Among the craft or indie ski producers in the Inland Northwest, Sneva MFG in Spokane is the biggest player. The others are much smaller, with most making only about 50 pairs of skis a year — and ambitions to grow to only 100 pairs a year, no more.

“I like building ’em myself,” says Burnham, of Substance Skis. “I want my stamp on every pair.”

The look of the custom skis can be much different than that of major brands. Some crafters will put the customer’s own graphics on them, to advertise a business or feature unique artwork or photography.

But many of the skis have the simple look of natural wood, either with a clear topsheet that highlights the natural grain of the ski’s wooden core or, in the case of Big Wood Ski, with a re-finishable hardwood topsheet. Baukol likens his high-end custom skis to violins.

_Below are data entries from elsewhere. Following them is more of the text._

(** * Mid-tier register allocator: a shallow embedding and its properties

    This development embeds the data model and the operations of
    [src/compiler/backend/mid-tier-register-allocator.cc] as Rocq
    functions and proves properties of them.

    Conventions of the embedding:
    - a C++ [int] is a [Z]; instruction indices, virtual registers, rpo
      numbers and register indices stay far below [kMaxInt], so no
      arithmetic here can overflow;
    - a [uintptr_t] register bitmap is a [Z] handled with [Z.lor],
      [Z.land], [Z.shiftl] and [Z.testbit];
    - every [InstructionOperand] lives in one arena, a list indexed by its
      address; an [InstructionOperand*] is an address and [nullptr] is
      [None];
    - a call that would read or write outside a vector, dereference
      [nullptr] or shift by a negative amount has no defined behaviour in
      C++; the embedding returns [None] there.  [DCHECK]s are debug-only
      and are not part of the embedded behaviour. *)

From Stdlib Require Import ZArith List Bool Lia Permutation Sorted.
From stdpp Require Import base option list.

Local Open Scope Z_scope.

(** ** Collaborators that are declared outside this translation unit *)

(** Modelled from the spec: the machine types, the frame and the helpers
    [IsFloatingPoint], [ByteWidthForStackSlot], [IsReference] and
    [InstructionSequence::DefaultRepresentation] are declared in headers
    that are not part of the sources at hand; they are kept abstract. *)
Class Platform := {
  MachineRepresentation : Type;
  DefaultRepresentation : MachineRepresentation;
  IsFloatingPoint : MachineRepresentation -> bool;
  IsReferenceRep : MachineRepresentation -> bool;
  ByteWidthForStackSlot : MachineRepresentation -> Z;
  Frame : Type;
  Frame_AllocateSpillSlot : Frame -> Z -> Frame * Z
}.

Definition kMaxInt : Z := 2147483647.
Definition kInvalidVirtualRegister : Z := -1.

(** ** Vectors indexed by an [int] *)

Definition at_index {A} (l : list A) (i : Z) : option A :=
  if i <? 0 then None else l !! Z.to_nat i.

Definition set_index {A} (l : list A) (i : Z) (x : A) : option (list A) :=
  if (0 <=? i) && (i <? Z.of_nat (length l))
  then Some (<[Z.to_nat i := x]> l) else None.

(** ** Range *)

Record Range := mkRange { start_ : Z; end_ : Z }.

Definition Range_default : Range := mkRange kMaxInt 0.

Definition AddInstr (r : Range) (index : Z) : Range :=
  mkRange (Z.min (start_ r) index) (Z.max (end_ r) index).

Definition AddRange (r other : Range) : Range :=
  mkRange (Z.min (start_ r) (start_ other)) (Z.max (end_ r) (end_ other)).

Definition Contains (r : Range) (index : Z) : bool :=
  (index >=? start_ r) && (index <=? end_ r).

(** ** BitVector *)

(** Modelled from the spec: [BitVector] (src/utils/bit-vector.h) is a
    fixed-length bitset; bit [i] is the [i]-th element of the list. *)
Definition BitVector := list bool.

Definition BitVector_new (length : Z) : BitVector :=
  replicate (Z.to_nat length) false.

Definition BitVector_Add (bv : BitVector) (i : Z) : option BitVector :=
  set_index bv i true.

Definition BitVector_Contains (bv : BitVector) (i : Z) : bool :=
  match at_index bv i with Some b => b | None => false end.

Definition BitVector_Union (bv other : BitVector) : option BitVector :=
  if Nat.eqb (length bv) (length other)
  then Some (zip_with orb bv other) else None.

(** [BitVector::Iterator]: the set bits in ascending order. *)
Fixpoint BitVector_elements_from (i : Z) (bv : list bool) : list Z :=
  match bv with
  | [] => []
  | b :: bv' =>
      (if b then [i] else []) ++ BitVector_elements_from (i + 1) bv'
  end.

Definition BitVector_elements (bv : BitVector) : list Z :=
  BitVector_elements_from 0 bv.

Section Allocator.
Context `{Platform}.

(** ** Operands *)

Inductive LocationKind := REGISTER | STACK_SLOT.

(** Modelled from the spec: the operand taxonomy of instruction.h. *)
Inductive Policy :=
| REGISTER_OR_SLOT
| REGISTER_OR_SLOT_OR_CONSTANT
| MUST_HAVE_REGISTER
| MUST_HAVE_SLOT
| FIXED_SLOT (index : Z)
| FIXED_REGISTER (index : Z)
| FIXED_FP_REGISTER (index : Z)
| SAME_AS_INPUT.

Record UnallocatedOperand := mkUnallocated {
  policy : Policy;
  used_at_start : bool;
  uo_virtual_register : Z
}.

Inductive InstructionOperand :=
| InvalidOperand
| Unallocated (u : UnallocatedOperand)
| Constant (virtual_register : Z)
| Pending (next : option nat)
| Allocated (kind : LocationKind) (rep : MachineRepresentation) (index : Z).

Definition IsPending (op : InstructionOperand) : bool :=
  match op with Pending _ => true | _ => false end.
Definition IsAllocated (op : InstructionOperand) : bool :=
  match op with Allocated _ _ _ => true | _ => false end.
Definition IsConstant (op : InstructionOperand) : bool :=
  match op with Constant _ => true | _ => false end.
Definition IsUnallocated (op : InstructionOperand) : bool :=
  match op with Unallocated _ => true | _ => false end.

(** [PendingOperand::next] of the operand stored at an address. *)
Definition Pending_next (op : InstructionOperand) : option (option nat) :=
  match op with Pending n => Some n | _ => None end.

(** ** Instruction sequence *)

Inductive GapPosition := START | END.

#[global] Instance GapPosition_eq_dec : EqDecision GapPosition.
Proof. solve_decision. Defined.

Record MoveOperands := mkMove { source : nat; destination : nat }.

Record Instruction := mkInstruction {
  outputs : list nat;
  inputs : list nat;
  temps : list nat;
  moves_START : list MoveOperands;
  moves_END : list MoveOperands;
  HasReferenceMap : bool;
  reference_map : list InstructionOperand;
  ClobbersRegisters : bool;
  ClobbersDoubleRegisters : bool;
  block : Z
}.

Record PhiInstruction := mkPhi { phi_virtual_register : Z }.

Burnham’s skis are designed “definitely for an expert-level skier,” he says.

Marx’s 7B skis appeal to serious skiers who “are done worrying about trying to keep up with the Joneses,” but want a simple, classic ski that’s lightweight and has multiple uses.

“I don’t press a lot of stock,” Marx says. “I tend to build things to order. Once people order a pair of skis, I quote people about two weeks.”

Most of the region’s craft ski makers still have other jobs, too. “My daughter likes to say that I build skis and climb trees,” says Neuman, who does hazard tree falling and similar work in his offseason.

His skis are targeted toward “somebody who’s been on the hill or skiing for a long time, or people who just are just getting kind of fed up with buying stuff that’s made in China, and want to talk to the person who makes it.”

Neuman served an apprenticeship with 333 Skis of Mammoth Lakes, Calif., before launching his own venture four years ago. Lately he has been training his own apprentice, who plans to start crafting skis in Vermont.

“I think people that are doing this are really passionate,” Neuman says. “I’ll be up at night thinking about my last ski day and how awesome it was, and how much better it would be if I just did this with my ski. I’m going to go out to my shop, build it, and a day later go ski it.”